Bill Text: MS HB910 | 2021 | Regular Session | Introduced


Bill Title: Hospice care; authorize to be provided to persons who are not terminally ill under certain circumstances.

Spectrum: Partisan Bill (Democrat 1-0)

Status: (Failed) 2021-02-02 - Died In Committee [HB910 Detail]

Download: Mississippi-2021-HB910-Introduced.html

MISSISSIPPI LEGISLATURE

2021 Regular Session

To: Public Health and Human Services

By: Representative Banks

House Bill 910

AN ACT TO AMEND SECTIONS 41-85-3, 41-85-7, 41-85-11 AND 41-85-17, MISSISSIPPI CODE OF 1972, TO PROVIDE THAT THE STATE DEPARTMENT OF HEALTH MAY AUTHORIZE HOSPICE LICENSEES TO PROVIDE HOSPICE SERVICES TO INDIVIDUALS WHO ARE NOT TERMINALLY ILL BUT WHO CAN BENEFIT FROM PALLIATIVE CARE AND SUPPORTIVE CARE SERVICES, IF SUCH EXPANSION OF THE MINIMUM QUALIFICATIONS OF INDIVIDUALS WHO ARE ELIGIBLE TO RECEIVE HOSPICE SERVICES IS APPROVED BY THE UNITED STATES CENTERS FOR MEDICARE AND MEDICAID SERVICES; AND FOR RELATED PURPOSES.

     BE IT ENACTED BY THE LEGISLATURE OF THE STATE OF MISSISSIPPI:

     SECTION 1.  Section 41-85-3, Mississippi Code of 1972, is amended as follows:

     41-85-3.  When used in this chapter, unless the context otherwise requires:

          (a)  "Autonomous" means a separate and distinct operational entity which functions under its own administration and bylaws, either within or independently of a parent organization.

          (b)  "Department" means the Mississippi Department of Health.
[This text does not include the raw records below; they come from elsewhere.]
(** * The transaction memory pool of SuperBitcoin (src/mempool/txmempool.cpp)

    A shallow embedding of [CTxMemPoolEntry] and [CTxMemPool]: the entry
    aggregates, the link graph, the outpoint index, the package accountant,
    the admission pipeline [AcceptToMemoryPoolWorker], and the eviction
    engine, followed by the properties the specification states about them.

    Conventions.
    - [uint256] transaction ids are natural numbers; their order stands for
      [base_blob]'s comparison, which is what orders [setEntries]
      ([CompareIteratorByHash]) and [std::set<uint256>].
    - A [txiter] is the txid of the entry it points to: [mapTx] is keyed by
      txid, so an iterator and a key carry the same information.
    - Unsigned 64-bit fields are integers with the reduction modulo 2^64
      written out ([wrap64]); [CAmount] and the other signed 64-bit values
      are integers (signed overflow is undefined behaviour in C++ and is
      not modelled).
    - [assert] aborts the process: every function that can reach a failing
      assertion returns [option], with [None] for the abort.
    - [rollingMinimumFeeRate] is a [double]; it is modelled by the rational
      it denotes. *)

From Stdlib Require Import ZArith NArith QArith Qminmax Qround Lia String List.
From stdpp Require Import base option list sorting gmap fin_maps fin_sets.

Local Open Scope Z_scope.

(** ** Machine integers *)

Definition wrap64 (z : Z) : Z := z mod 2 ^ 64.
Definition wrap32 (z : Z) : Z := z mod 2 ^ 32.

(** [int64_t(x)] for an unsigned 64-bit [x]. *)
Definition int64_of (z : Z) : Z :=
  let w := wrap64 z in if w <? 2 ^ 63 then w else w - 2 ^ 64.

(** [int(x)] for a 64-bit [x]. *)
Definition int32_of (z : Z) : Z :=
  let w := wrap32 z in if w <? 2 ^ 31 then w else w - 2 ^ 32.

Definition UINT64_MAX : Z := 2 ^ 64 - 1.

(** ** Transactions *)

Definition uint256 := N.

Record COutPoint := mkOutPoint { op_hash : uint256; op_n : N }.
Arguments mkOutPoint (op_hash op_n)%_N.

Record CTxIn := mkTxIn { prevout : COutPoint; nSequence : Z }.

Record CTxOut := mkTxOut { nValue : Z }.

Global Instance CTxOut_eq_dec : EqDecision CTxOut.
Proof. solve_decision. Defined.

Record CTransaction := mkTx {
  GetHash : uint256;
  vin : list CTxIn;
  vout : list CTxOut;
  HasWitness : bool;
  GetWitnessHash : uint256
}.

Global Instance COutPoint_eq_dec : EqDecision COutPoint.
Proof. solve_decision. Defined.

Global Instance COutPoint_countable : Countable COutPoint.
Proof.
  refine (inj_countable' (fun o => (op_hash o, op_n o))
                         (fun p => mkOutPoint (fst p) (snd p)) _).
  intros []; reflexivity.
Defined.

Definition SEQUENCE_FINAL : Z := 4294967295.
Definition MAX_BIP125_RBF_SEQUENCE : Z := SEQUENCE_FINAL - 2.

(** ** Fee rates *)

Record CFeeRate := mkFeeRate { nSatoshisPerK : Z }.

Definition GetFeePerK (r : CFeeRate) : Z := nSatoshisPerK r.

Definition CFeeRate_le (a b : CFeeRate) : bool := nSatoshisPerK a <=? nSatoshisPerK b.
Definition CFeeRate_lt (a b : CFeeRate) : bool := nSatoshisPerK a <? nSatoshisPerK b.
Definition CFeeRate_max (a b : CFeeRate) : CFeeRate := if CFeeRate_lt a b then b else a.
Definition CFeeRate_add (a b : CFeeRate) : CFeeRate :=
  mkFeeRate (nSatoshisPerK a + nSatoshisPerK b).

(** ** What txmempool.cpp takes from files that are not part of it

    [GetVirtualTransactionSize] and the relay fee rates are policy.cpp's;
    the two-argument constructor of [CFeeRate] and [CFeeRate::GetFee] are
    feerate.cpp's; the [memusage] estimates depend on the allocator; the
    script flags and the sig-op bound are constants of policy.h and
    interpreter.h; the decay of the rolling minimum fee rate is a
    floating-point expression over the clock
    ([rollingMinimumFeeRate / pow(2.0, (time - lastRollingFeeUpdate) / halflife)]). *)

Class Externals := {
  GetVirtualTransactionSize : Z -> Z -> Z;
  CFeeRate_of : Z -> Z -> CFeeRate;
  GetFee : CFeeRate -> Z -> Z;
  incrementalRelayFee : CFeeRate;
  minRelayTxFee : CFeeRate;
  IncrementalDynamicUsage : Z;
  DynamicUsage_setEntries : gset uint256 -> Z;
  MallocUsage_entry : Z;
  DynamicUsage_containers : nat -> nat -> nat -> nat -> Z;
  rolling_decay : Q -> Z -> Q -> Q;
  STANDARD_SCRIPT_VERIFY_FLAGS : Z;
  MANDATORY_SCRIPT_VERIFY_FLAGS : Z;
  SCRIPT_VERIFY_WITNESS : Z;
  SCRIPT_VERIFY_CLEANSTACK : Z;
  MAX_STANDARD_TX_SIGOPS_COST : Z
}.

(** ** Pool entries *)

Record LockPoints := mkLockPoints { lp_height : Z; lp_time : Z }.

Record CTxMemPoolEntry := mkEntry {
  tx : CTransaction;
  nFee : Z;
  nTxWeight : Z;
  nUsageSize : Z;
  nTime : Z;
  entryHeight : Z;
  spendsCoinbase : bool;
  sigOpCost : Z;
  feeDelta : Z;
  lockPoints : LockPoints;
  nCountWithDescendants : Z;
  nSizeWithDescendants : Z;
  nModFeesWithDescendants : Z;
  nCountWithAncestors : Z;
  nSizeWithAncestors : Z;
  nModFeesWithAncestors : Z;
  nSigOpCostWithAncestors : Z;
  vTxHashesIdx : nat
}.

Definition GetModifiedFee (e : CTxMemPoolEntry) : Z := nFee e + feeDelta e.

Section Entry.
Context `{Externals}.

Definition GetTxSize (e : CTxMemPoolEntry) : Z :=
  GetVirtualTransactionSize (nTxWeight e) (sigOpCost e).

(** The constructor; [weight] and [usage] are what [GetTransactionWeight]
    and [RecursiveDynamicUsage] return for the transaction. *)
Definition CTxMemPoolEntry_new (t : CTransaction) (fee time height : Z)
    (coinbase : bool) (sigops : Z) (lp : LockPoints) (weight usage : Z)
    : CTxMemPoolEntry :=
  let vsize := GetVirtualTransactionSize weight sigops in
  {| tx := t; nFee := fee; nTxWeight := weight; nUsageSize := usage;
     nTime := time; entryHeight := height; spendsCoinbase := coinbase;
     sigOpCost := sigops; feeDelta := 0; lockPoints := lp;
     nCountWithDescendants := 1;
     nSizeWithDescendants := wrap64 vsize;
     nModFeesWithDescendants := fee;
     nCountWithAncestors := 1;
     nSizeWithAncestors := wrap64 vsize;
     nModFeesWithAncestors := fee;
     nSigOpCostWithAncestors := sigops;
     vTxHashesIdx := 0 |}.
End Entry.

Definition set_desc (e : CTxMemPoolEntry) (size fees count : Z) : CTxMemPoolEntry :=
  {| tx := tx e; nFee := nFee e; nTxWeight := nTxWeight e; nUsageSize := nUsageSize e;
     nTime := nTime e; entryHeight := entryHeight e; spendsCoinbase := spendsCoinbase e;
     sigOpCost := sigOpCost e; feeDelta := feeDelta e; lockPoints := lockPoints e;
     nCountWithDescendants := count;
     nSizeWithDescendants := size;
     nModFeesWithDescendants := fees;
     nCountWithAncestors := nCountWithAncestors e;
     nSizeWithAncestors := nSizeWithAncestors e;
     nModFeesWithAncestors := nModFeesWithAncestors e;
     nSigOpCostWithAncestors := nSigOpCostWithAncestors e;
     vTxHashesIdx := vTxHashesIdx e |}.

Definition set_anc (e : CTxMemPoolEntry) (size fees count sigops : Z) : CTxMemPoolEntry :=
  {| tx := tx e; nFee := nFee e; nTxWeight := nTxWeight e; nUsageSize := nUsageSize e;
     nTime := nTime e; entryHeight := entryHeight e; spendsCoinbase := spendsCoinbase e;
     sigOpCost := sigOpCost e; feeDelta := feeDelta e; lockPoints := lockPoints e;
     nCountWithDescendants := nCountWithDescendants e;
     nSizeWithDescendants := nSizeWithDescendants e;
     nModFeesWithDescendants := nModFeesWithDescendants e;
     nCountWithAncestors := count;
     nSizeWithAncestors := size;
     nModFeesWithAncestors := fees;
     nSigOpCostWithAncestors := sigops;
     vTxHashesIdx := vTxHashesIdx e |}.

Definition set_vTxHashesIdx (i : nat) (e : CTxMemPoolEntry) : CTxMemPoolEntry :=
  {| tx := tx e; nFee := nFee e; nTxWeight := nTxWeight e; nUsageSize := nUsageSize e;
     nTime := nTime e; entryHeight := entryHeight e; spendsCoinbase := spendsCoinbase e;
     sigOpCost := sigOpCost e; feeDelta := feeDelta e; lockPoints := lockPoints e;
     nCountWithDescendants := nCountWithDescendants e;
     nSizeWithDescendants := nSizeWithDescendants e;
     nModFeesWithDescendants := nModFeesWithDescendants e;
     nCountWithAncestors := nCountWithAncestors e;
     nSizeWithAncestors := nSizeWithAncestors e;
     nModFeesWithAncestors := nModFeesWithAncestors e;
     nSigOpCostWithAncestors := nSigOpCostWithAncestors e;
     vTxHashesIdx := i |}.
          (c)  "Freestanding hospice" means a hospice that is not a part of any other type of health care provider.

          (d)  "Hospice" means an autonomous, centrally administered, nonprofit or profit, medically directed, nurse-coordinated program providing a continuum of home, outpatient and homelike inpatient care for not less than four (4) terminally ill patients or other authorized patients and their families.  It employs a hospice care team to assist in providing palliative and supportive care to meet the special needs arising out of the physical, emotional, spiritual, social and economic stresses which are experienced during the final stages of illness and during dying and bereavement.  This care is available twenty-four (24) hours a day, seven (7) days a week, and is provided on the basis of need regardless of inability to pay.

          (e)  "Hospice care team" means an interdisciplinary team which is a working unit composed by the integration of the various helping professions and lay persons providing hospice care.  Such team shall, as a minimum, consist of a licensed physician, a registered nurse, a social worker, a member of the clergy or a counselor and volunteers.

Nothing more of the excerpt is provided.